EXERCISE DESCRIPTION:
Repeat nothing but the lines below running from the one containing "assert (Hp := par_sort_permutation" to the one containing "set (sorted := par_sort". Keep both end lines.

[SUPPLIED RECORDS]

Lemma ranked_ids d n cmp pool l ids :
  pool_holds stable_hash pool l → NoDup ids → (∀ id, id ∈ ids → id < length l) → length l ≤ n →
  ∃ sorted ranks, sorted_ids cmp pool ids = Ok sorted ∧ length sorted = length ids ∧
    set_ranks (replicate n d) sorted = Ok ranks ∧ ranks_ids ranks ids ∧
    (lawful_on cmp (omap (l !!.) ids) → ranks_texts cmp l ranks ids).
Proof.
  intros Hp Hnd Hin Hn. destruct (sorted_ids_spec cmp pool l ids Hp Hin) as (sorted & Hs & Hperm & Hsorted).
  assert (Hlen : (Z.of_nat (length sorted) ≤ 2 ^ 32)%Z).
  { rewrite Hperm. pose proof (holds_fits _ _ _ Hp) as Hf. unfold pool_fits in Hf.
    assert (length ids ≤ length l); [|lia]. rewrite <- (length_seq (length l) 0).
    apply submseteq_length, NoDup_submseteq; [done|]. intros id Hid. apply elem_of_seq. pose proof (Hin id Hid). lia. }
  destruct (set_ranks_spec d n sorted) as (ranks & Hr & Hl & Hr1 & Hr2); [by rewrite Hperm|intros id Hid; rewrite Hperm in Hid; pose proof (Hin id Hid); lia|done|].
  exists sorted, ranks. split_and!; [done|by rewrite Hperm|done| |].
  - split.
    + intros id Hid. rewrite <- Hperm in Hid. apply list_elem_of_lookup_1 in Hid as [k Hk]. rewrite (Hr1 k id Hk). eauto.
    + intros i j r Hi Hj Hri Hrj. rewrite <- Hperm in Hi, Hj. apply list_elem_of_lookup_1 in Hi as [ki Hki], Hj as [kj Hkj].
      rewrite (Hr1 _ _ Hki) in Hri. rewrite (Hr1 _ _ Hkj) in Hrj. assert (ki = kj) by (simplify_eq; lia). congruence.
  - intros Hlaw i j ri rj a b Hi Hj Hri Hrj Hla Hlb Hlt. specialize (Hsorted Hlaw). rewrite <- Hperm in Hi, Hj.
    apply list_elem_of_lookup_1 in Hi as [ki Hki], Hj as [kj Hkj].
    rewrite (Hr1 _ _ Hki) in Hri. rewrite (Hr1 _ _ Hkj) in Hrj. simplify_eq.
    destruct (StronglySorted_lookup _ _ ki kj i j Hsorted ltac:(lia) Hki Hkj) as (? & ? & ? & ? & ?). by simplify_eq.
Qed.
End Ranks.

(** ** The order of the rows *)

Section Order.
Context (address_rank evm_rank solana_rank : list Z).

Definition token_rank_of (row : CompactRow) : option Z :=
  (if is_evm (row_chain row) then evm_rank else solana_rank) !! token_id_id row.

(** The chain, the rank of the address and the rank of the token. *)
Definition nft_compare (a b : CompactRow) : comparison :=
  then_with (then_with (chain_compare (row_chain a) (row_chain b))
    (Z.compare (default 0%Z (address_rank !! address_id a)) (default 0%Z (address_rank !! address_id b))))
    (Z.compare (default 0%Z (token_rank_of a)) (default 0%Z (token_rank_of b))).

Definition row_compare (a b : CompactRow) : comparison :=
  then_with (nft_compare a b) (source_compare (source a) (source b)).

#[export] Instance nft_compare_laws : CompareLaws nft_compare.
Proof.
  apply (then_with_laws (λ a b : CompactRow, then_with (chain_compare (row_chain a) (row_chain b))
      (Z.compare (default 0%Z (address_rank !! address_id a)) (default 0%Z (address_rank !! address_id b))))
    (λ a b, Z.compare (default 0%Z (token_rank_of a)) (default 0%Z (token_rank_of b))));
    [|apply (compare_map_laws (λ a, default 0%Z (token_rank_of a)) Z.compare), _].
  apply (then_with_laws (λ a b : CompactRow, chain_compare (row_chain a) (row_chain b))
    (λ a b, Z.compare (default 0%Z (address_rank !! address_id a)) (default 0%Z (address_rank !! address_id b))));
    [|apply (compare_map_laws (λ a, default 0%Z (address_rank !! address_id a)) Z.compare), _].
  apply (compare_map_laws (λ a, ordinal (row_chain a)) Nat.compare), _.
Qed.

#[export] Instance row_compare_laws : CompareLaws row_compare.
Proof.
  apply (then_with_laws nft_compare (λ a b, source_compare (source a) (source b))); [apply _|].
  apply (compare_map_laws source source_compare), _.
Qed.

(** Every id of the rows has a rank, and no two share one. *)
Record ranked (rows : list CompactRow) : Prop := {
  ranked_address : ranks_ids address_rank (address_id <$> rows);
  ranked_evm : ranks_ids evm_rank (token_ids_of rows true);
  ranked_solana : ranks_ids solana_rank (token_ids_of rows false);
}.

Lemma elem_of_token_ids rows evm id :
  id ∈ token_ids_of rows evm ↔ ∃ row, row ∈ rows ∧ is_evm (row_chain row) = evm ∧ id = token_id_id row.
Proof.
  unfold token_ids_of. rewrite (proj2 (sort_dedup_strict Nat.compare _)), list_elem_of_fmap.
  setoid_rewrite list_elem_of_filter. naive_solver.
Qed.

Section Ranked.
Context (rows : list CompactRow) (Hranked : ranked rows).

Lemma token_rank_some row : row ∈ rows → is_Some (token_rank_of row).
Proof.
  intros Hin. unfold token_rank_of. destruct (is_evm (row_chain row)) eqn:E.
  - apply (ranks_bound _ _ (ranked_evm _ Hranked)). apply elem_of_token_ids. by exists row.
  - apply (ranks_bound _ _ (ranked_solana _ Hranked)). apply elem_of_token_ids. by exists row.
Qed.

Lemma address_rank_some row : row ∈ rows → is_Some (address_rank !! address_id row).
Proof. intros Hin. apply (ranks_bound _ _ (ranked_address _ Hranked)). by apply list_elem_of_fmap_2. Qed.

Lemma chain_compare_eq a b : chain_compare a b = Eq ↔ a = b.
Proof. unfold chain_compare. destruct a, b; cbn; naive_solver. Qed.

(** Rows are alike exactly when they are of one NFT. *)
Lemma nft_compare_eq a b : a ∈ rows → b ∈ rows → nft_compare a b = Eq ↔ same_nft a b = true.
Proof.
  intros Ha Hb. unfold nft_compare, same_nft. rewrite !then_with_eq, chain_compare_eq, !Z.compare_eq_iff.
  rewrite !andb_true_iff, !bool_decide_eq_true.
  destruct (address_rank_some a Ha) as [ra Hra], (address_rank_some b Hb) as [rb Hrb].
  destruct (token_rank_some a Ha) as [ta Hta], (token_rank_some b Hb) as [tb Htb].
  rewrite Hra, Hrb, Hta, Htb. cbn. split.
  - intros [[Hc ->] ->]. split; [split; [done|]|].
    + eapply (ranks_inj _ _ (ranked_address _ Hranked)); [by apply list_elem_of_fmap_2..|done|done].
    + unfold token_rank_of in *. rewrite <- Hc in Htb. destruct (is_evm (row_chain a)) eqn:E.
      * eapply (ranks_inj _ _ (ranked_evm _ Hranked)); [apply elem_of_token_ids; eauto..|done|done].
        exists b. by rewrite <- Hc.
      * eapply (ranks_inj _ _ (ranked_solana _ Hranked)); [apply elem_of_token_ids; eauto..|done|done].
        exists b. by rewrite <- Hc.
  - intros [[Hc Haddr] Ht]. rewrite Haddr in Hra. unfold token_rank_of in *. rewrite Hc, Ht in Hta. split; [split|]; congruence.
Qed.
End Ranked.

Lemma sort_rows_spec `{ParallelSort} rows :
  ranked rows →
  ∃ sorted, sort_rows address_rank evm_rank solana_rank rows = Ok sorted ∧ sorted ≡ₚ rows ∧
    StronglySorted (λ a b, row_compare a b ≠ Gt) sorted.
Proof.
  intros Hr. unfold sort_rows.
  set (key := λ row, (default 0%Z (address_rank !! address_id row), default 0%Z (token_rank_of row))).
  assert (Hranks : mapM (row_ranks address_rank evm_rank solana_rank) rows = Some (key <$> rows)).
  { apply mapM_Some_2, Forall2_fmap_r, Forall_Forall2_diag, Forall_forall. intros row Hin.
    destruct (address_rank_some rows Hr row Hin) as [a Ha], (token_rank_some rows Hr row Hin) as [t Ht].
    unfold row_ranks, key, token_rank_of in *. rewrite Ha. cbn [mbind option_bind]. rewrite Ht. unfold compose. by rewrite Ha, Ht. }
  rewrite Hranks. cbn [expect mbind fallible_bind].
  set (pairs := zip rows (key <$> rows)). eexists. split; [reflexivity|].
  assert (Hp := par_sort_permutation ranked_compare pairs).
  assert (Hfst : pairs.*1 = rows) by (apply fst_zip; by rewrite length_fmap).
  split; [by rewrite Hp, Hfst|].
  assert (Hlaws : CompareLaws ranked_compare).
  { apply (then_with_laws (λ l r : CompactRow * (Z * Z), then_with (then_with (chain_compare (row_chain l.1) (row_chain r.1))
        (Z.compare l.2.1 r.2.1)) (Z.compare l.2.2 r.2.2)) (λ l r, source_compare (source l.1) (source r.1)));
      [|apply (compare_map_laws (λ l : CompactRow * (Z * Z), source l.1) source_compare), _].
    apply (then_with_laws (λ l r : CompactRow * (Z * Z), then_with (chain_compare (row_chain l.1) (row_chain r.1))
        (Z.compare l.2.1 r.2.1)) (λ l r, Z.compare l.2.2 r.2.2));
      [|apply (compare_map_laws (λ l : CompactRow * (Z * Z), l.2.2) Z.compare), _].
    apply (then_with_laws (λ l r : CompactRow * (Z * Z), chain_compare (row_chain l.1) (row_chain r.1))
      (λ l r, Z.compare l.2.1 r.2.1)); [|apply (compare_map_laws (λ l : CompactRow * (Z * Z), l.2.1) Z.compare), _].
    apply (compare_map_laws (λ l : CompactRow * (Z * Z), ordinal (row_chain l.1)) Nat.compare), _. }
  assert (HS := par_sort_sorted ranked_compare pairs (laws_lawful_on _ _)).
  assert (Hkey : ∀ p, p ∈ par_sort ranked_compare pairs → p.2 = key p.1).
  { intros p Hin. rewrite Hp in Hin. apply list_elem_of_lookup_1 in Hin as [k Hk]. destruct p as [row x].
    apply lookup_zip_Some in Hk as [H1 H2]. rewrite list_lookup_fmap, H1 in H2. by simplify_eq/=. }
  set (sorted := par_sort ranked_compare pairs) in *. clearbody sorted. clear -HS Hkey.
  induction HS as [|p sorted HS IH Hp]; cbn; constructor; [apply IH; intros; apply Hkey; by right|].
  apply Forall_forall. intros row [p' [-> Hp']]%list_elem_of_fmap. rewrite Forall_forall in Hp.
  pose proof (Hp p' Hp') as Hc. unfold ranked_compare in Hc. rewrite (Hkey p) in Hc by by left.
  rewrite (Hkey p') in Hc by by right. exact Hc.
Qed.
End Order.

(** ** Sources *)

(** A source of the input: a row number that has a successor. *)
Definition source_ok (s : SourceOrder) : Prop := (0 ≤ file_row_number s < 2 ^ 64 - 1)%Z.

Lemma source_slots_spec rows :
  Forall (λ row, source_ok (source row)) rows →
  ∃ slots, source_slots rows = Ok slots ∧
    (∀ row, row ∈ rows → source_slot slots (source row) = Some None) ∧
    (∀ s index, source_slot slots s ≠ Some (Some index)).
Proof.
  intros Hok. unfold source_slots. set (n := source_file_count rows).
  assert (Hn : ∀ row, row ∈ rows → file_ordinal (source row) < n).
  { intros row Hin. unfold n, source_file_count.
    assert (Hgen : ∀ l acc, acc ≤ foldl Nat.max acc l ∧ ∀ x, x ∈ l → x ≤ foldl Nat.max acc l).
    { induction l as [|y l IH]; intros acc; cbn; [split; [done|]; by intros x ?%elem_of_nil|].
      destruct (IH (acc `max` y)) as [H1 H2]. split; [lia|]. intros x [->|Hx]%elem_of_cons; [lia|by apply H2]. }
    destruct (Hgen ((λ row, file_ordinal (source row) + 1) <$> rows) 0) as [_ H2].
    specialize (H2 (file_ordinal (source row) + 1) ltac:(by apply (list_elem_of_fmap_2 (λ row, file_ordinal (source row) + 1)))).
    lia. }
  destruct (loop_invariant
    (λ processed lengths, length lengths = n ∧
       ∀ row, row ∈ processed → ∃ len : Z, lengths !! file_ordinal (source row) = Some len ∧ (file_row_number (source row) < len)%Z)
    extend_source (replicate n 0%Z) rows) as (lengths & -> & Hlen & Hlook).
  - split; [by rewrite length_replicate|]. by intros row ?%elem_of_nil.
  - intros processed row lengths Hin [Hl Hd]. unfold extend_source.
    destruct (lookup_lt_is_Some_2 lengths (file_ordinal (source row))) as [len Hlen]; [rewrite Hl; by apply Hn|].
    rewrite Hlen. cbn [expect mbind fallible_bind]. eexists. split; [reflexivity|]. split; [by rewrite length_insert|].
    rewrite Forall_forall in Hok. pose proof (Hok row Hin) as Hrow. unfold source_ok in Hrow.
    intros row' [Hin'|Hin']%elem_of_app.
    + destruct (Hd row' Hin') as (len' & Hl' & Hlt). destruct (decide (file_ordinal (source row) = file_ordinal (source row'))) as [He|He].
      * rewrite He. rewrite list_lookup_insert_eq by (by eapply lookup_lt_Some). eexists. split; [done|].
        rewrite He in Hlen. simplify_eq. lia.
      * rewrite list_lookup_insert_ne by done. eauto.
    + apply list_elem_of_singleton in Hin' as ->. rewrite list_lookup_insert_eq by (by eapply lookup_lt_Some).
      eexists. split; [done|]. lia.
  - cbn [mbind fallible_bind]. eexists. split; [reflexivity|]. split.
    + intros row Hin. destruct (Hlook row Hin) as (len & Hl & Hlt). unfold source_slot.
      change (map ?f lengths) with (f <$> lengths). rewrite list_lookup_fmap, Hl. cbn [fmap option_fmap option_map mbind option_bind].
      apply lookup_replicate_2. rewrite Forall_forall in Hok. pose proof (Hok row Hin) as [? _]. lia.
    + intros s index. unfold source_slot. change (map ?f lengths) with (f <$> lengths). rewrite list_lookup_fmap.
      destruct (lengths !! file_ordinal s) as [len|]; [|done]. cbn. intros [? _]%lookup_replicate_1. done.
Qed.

[/SUPPLIED RECORDS]

OUTPUT:
  assert (Hp := par_sort_permutation ranked_compare pairs).
  assert (Hfst : pairs.*1 = rows) by (apply fst_zip; by rewrite length_fmap).
  split; [by rewrite Hp, Hfst|].
  assert (Hlaws : CompareLaws ranked_compare).
  { apply (then_with_laws (λ l r : CompactRow * (Z * Z), then_with (then_with (chain_compare (row_chain l.1) (row_chain r.1))
        (Z.compare l.2.1 r.2.1)) (Z.compare l.2.2 r.2.2)) (λ l r, source_compare (source l.1) (source r.1)));
      [|apply (compare_map_laws (λ l : CompactRow * (Z * Z), source l.1) source_compare), _].
    apply (then_with_laws (λ l r : CompactRow * (Z * Z), then_with (chain_compare (row_chain l.1) (row_chain r.1))
        (Z.compare l.2.1 r.2.1)) (λ l r, Z.compare l.2.2 r.2.2));
      [|apply (compare_map_laws (λ l : CompactRow * (Z * Z), l.2.2) Z.compare), _].
    apply (then_with_laws (λ l r : CompactRow * (Z * Z), chain_compare (row_chain l.1) (row_chain r.1))
      (λ l r, Z.compare l.2.1 r.2.1)); [|apply (compare_map_laws (λ l : CompactRow * (Z * Z), l.2.1) Z.compare), _].
    apply (compare_map_laws (λ l : CompactRow * (Z * Z), ordinal (row_chain l.1)) Nat.compare), _. }
  assert (HS := par_sort_sorted ranked_compare pairs (laws_lawful_on _ _)).
  assert (Hkey : ∀ p, p ∈ par_sort ranked_compare pairs → p.2 = key p.1).
  { intros p Hin. rewrite Hp in Hin. apply list_elem_of_lookup_1 in Hin as [k Hk]. destruct p as [row x].
    apply lookup_zip_Some in Hk as [H1 H2]. rewrite list_lookup_fmap, H1 in H2. by simplify_eq/=. }
  set (sorted := par_sort ranked_compare pairs) in *. clearbody sorted. clear -HS Hkey.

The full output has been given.